# ASSIGNED TASK:
Return, from the data that follows, each line that holds the word "AliasNode".

Stored items:
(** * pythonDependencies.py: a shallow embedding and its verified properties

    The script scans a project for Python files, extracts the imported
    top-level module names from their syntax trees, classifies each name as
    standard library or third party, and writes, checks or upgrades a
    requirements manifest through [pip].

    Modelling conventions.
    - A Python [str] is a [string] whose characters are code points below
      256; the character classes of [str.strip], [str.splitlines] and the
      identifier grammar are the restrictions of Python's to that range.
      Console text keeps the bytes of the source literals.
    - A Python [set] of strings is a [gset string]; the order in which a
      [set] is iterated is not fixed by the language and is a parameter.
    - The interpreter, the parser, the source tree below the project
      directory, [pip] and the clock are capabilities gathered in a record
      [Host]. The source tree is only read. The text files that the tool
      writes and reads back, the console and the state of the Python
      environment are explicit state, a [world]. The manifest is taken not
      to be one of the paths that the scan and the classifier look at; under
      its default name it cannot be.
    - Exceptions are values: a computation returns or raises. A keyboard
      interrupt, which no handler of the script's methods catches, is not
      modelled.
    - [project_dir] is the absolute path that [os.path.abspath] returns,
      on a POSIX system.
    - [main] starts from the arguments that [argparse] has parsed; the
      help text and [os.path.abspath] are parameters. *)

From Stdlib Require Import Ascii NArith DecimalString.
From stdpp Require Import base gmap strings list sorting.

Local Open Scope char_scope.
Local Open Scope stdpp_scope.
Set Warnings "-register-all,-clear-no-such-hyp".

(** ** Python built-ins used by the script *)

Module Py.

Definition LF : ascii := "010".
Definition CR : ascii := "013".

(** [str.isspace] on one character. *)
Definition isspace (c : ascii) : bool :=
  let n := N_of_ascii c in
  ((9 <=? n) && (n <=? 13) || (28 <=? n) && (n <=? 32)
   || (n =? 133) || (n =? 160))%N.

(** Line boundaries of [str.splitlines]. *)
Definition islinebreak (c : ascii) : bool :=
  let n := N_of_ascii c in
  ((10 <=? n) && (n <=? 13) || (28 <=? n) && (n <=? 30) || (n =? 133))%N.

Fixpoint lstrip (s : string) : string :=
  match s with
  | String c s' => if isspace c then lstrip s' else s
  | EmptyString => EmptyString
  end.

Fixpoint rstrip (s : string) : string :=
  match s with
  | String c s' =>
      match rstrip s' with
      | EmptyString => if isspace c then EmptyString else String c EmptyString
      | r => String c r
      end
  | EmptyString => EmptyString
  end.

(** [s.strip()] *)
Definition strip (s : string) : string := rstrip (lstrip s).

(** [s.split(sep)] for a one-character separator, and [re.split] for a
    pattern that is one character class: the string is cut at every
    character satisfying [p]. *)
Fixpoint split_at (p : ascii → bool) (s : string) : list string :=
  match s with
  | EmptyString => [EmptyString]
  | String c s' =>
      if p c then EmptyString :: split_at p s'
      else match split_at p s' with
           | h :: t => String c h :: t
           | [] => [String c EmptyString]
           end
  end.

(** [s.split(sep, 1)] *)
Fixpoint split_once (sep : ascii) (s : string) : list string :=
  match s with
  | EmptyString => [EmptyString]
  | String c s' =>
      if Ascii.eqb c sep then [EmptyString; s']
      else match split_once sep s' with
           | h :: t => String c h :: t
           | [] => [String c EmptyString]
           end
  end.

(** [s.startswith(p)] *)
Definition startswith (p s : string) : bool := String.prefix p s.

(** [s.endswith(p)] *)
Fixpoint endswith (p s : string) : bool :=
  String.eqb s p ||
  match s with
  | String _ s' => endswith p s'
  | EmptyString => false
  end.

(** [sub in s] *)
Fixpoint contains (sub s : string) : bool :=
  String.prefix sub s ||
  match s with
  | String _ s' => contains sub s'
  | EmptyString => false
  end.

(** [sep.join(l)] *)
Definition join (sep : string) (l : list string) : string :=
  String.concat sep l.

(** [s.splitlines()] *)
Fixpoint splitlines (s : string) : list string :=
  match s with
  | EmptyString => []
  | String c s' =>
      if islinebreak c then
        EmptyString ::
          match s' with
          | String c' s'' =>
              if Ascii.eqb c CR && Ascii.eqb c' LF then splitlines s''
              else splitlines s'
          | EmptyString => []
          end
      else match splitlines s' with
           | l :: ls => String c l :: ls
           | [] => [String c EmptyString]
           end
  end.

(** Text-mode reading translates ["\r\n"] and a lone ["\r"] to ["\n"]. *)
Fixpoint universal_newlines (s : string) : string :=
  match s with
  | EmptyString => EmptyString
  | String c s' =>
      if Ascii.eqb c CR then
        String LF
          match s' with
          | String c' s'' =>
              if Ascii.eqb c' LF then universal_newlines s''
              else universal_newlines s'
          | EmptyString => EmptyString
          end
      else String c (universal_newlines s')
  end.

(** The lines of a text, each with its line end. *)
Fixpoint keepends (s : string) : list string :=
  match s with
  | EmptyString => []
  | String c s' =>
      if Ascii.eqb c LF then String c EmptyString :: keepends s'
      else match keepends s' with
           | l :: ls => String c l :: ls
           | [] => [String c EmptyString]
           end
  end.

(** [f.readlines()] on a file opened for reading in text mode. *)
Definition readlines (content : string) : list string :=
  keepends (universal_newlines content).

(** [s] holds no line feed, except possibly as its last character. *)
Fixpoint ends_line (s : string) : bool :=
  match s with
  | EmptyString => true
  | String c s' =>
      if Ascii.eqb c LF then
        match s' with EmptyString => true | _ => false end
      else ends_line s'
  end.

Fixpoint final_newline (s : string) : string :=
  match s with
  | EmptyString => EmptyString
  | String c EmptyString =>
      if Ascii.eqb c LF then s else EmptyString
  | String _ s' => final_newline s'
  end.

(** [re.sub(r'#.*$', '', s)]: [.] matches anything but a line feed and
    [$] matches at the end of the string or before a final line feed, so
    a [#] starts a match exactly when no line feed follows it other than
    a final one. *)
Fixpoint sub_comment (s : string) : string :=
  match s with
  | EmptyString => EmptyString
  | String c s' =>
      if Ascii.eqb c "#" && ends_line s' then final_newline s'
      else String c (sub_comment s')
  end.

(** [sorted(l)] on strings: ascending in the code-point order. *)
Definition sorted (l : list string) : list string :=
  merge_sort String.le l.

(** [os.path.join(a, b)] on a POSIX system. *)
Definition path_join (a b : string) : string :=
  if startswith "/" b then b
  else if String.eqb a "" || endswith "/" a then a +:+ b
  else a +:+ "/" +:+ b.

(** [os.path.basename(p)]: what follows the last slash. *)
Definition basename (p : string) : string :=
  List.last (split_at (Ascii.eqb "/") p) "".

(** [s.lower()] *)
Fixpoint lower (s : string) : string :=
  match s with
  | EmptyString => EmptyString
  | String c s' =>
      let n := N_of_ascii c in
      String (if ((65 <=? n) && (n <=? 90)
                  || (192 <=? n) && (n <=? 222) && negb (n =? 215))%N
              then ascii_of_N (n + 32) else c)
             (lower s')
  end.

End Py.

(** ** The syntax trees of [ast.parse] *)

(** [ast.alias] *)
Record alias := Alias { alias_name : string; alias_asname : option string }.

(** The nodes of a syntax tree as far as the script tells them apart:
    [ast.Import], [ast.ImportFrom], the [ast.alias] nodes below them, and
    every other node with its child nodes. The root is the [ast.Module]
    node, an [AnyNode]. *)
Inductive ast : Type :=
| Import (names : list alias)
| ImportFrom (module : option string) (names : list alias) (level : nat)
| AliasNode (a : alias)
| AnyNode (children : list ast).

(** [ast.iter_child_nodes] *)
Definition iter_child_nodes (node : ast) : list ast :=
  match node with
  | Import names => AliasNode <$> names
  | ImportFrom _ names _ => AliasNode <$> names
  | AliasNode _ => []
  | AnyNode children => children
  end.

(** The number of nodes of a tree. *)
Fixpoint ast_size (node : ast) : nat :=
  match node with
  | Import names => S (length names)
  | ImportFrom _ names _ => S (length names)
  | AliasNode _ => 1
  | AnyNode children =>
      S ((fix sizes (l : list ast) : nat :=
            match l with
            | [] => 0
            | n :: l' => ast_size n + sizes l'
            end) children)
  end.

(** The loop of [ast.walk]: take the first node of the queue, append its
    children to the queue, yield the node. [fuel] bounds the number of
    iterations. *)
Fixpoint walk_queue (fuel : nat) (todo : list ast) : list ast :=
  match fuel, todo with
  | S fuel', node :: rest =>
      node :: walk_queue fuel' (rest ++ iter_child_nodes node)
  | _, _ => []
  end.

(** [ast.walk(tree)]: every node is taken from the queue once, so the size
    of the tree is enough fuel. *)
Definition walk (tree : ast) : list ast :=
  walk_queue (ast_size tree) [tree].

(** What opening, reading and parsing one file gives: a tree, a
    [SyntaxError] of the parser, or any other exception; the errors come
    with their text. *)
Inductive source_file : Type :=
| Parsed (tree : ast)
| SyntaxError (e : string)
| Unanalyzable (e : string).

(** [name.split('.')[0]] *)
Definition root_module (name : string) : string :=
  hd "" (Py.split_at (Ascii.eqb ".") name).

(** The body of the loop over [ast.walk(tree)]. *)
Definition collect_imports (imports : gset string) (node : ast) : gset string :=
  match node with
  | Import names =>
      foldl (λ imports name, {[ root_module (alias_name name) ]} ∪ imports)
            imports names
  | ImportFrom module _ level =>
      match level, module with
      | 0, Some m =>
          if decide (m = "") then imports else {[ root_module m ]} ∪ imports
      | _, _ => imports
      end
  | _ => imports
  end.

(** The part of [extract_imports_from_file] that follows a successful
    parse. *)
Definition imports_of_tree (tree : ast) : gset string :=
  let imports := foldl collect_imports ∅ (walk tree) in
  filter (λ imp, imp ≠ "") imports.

# SOLVED EXERCISE:
| AliasNode (a : alias)
  | Import names => AliasNode <$> names
  | ImportFrom _ names _ => AliasNode <$> names
  | AliasNode _ => []
  | AliasNode _ => 1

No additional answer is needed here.